The internal representation is just a integer, we all agree on that, this is not some great revelation. The fact that the internal representation is just an integer and the business rules surrounding it say that integer is the time since 1970-01-01T00:00:00Z is in fact the cause of the problem we are discussing here. The internal implementation prevents it being used as a timestamp with time zone, which its name and the ability to accept IATA TZs at the query level both in datetime literals and features like AT TIME ZONE or connection timezones strongly imply that it should be able to do. It also means the type is flawed if used to store future times and expecting to get back what you stored. We complain about behaviours like MySQL's previous silent truncation all the time, documented as they may have been, so "read the source code and you'll see it's doing XYZ" is not relevant to a discussion on if the interface it provides is good or bad.
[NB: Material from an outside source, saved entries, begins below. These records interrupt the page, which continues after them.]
Definition write_pipe (p : pid) (bs : list byte) (a : Active) (w : World) : option World :=
  if ready_closed a then None
  else
    let w := if bool_decide (take (length READY) (ready a ++ bs) = READY) then announce p w else w in
    Some (set_proc p (Running (mkActive (thread a) (ready a ++ bs) false (stopped a))) w).

Definition thread_turn (p : pid) (t : Turn) (wrap : Active → Control) (a : Active) (w : World) :
    option World :=
  c ← thread a;
  '(a, s) ← coordinate t c a (streams w);
  Some (set_proc p (wrap a) (set_streams s w)).

Definition exec (e : Event) (w : World) : option World :=
  match e with
  | Arrive p =>
    match procs w !! p with None => Some (set_proc p Opening w) | Some _ => None end
  | Open p r =>
    match procs w !! p with Some Opening => Some (open_lease p r w) | _ => None end
  | TryLock p r =>
    match procs w !! p with
    | Some Locking => Some (lock_lease p Removing Connecting r w)
    | Some Retrying => Some (lock_lease p Condemned Connecting r w)
    | _ => None
    end
  | RemoveSocket p r =>
    match procs w !! p with
    | Some Removing =>
      Some match r with
           | None => set_proc p Binding (set_socket_file None w)
           | Some NotFound => set_proc p Binding w
           | Some e => leave p Removing (Failed (Io e)) w
           end
    | _ => None
    end
  | Bind p r =>
    match procs w !! p, r, socket_file w with
    | Some Binding, Some e, _ => Some (leave p Binding (Failed (Io e)) w)
    | Some Binding, None, None => Some (set_proc p (Permitting []) (set_socket_file (Some (Bound p)) w))
    | _, _, _ => None
    end
  | SetPermissions p r =>
    match procs w !! p, r with
    | Some (Permitting b), None => Some (set_proc p (Unblocking b) w)
    | Some (Permitting b), Some e => Some (leave p (Permitting b) (Failed (Io e)) w)
    | _, _ => None
    end
  | SetNonblocking p r =>
    match procs w !! p, r with
    | Some (Unblocking b), None => Some (set_proc p (Owning b) w)
    | Some (Unblocking b), Some e => Some (leave p (Unblocking b) (Failed (Io e)) w)
    | _, _ => None
    end
  | Activate p r =>
    match procs w !! p, r with
    | Some (Owning b), None =>
      Some (set_proc p (Running (mkActive (Some (mkCoordinator [] false b)) [] false false)) w)
    | Some (Owning b), Some e => Some (leave p (Owning b) (Failed (Io e)) w)
    | _, _ => None
    end
  | Connect p r =>
    match procs w !! p with Some Connecting => connect_socket p r w | _ => None end
  | ReadToEnd p r =>
    match procs w !! p with Some Reading => read_answer p r w | _ => None end
  | WriteReady p bs =>
    match procs w !! p with Some (Running a) => write_pipe p bs a w | _ => None end
  | CloseReady p =>
    match procs w !! p with
    | Some (Running a) => Some (set_proc p (Running (mkActive (thread a) (ready a) true (stopped a))) w)
    | _ => None
    end
  | CoordinatorTurn p t =>
    match procs w !! p with
    | Some (Running a) => thread_turn p t Running a w
    | Some (Dropping a) => thread_turn p t Dropping a w
    | _ => None
    end
  | DropActive p =>
    match procs w !! p with
    | Some (Running a) => Some (set_proc p (Dropping (mkActive (thread a) (ready a) (ready_closed a) true)) w)
    | _ => None
    end
  | Join p =>
    match procs w !! p with
    | Some (Dropping a) =>
      match thread a with None => Some (set_proc p Unlinking w) | Some _ => None end
    | _ => None
    end
  | RemoveOwn p r =>
    match procs w !! p with
    | Some Unlinking =>
      Some (set_proc p Releasing match r with None => set_socket_file None w | Some _ => w end)
    | _ => None
    end
  | CloseLease p =>
    match procs w !! p with
    | Some Releasing => Some (leave p Releasing Gone w)
    | Some Condemned => Some (leave p Condemned (Failed ExistingLockerFailed) w)
    | _ => None
    end
  | Crash p => c ← procs w !! p; Some (leave p c Gone w)
  end.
Nor is the link you shared the full story for the source code, as you'd need to look at the implementation for parsing of datetime literals, conversion to that integer value, the implementation of AT TIME ZONE, etc.


This is not pedantry. It has real-world consequences. Based on the misleading text in the documentation, the folks writing the Postgres JDBC driver made a decision to map TIMESTAMPTZ to OffsetDateTime instead of Instant. Which caused some annoying bugs in my 1.5M line codebase that processes financial transactions. Which is why I'm a bit pissed about all this.

If you walk into a javascript job interview and answer "UTC" to the question "In what timezone is Date.now()?", you would get laughed at. I don't understand why Postgres people get a pass.

If it's an instant, treat it as an instant. And it is an instant.


https://jdbc.postgresql.org/documentation/query/#using-java-...

> note that all OffsetDateTime instances will have be in UTC (have offset 0)

Is this not effectively an Instant? Are you saying that the instant it represents can be straight up wrong? Or are you saying that because it uses OffsetDateTime, issues are being caused based on people assuming that it represents an input offset (when in reality any such information was lost at input time)?

Also that page implies that they did it that way to align with the JDBC spec, rather than your assertions about misleading documentation.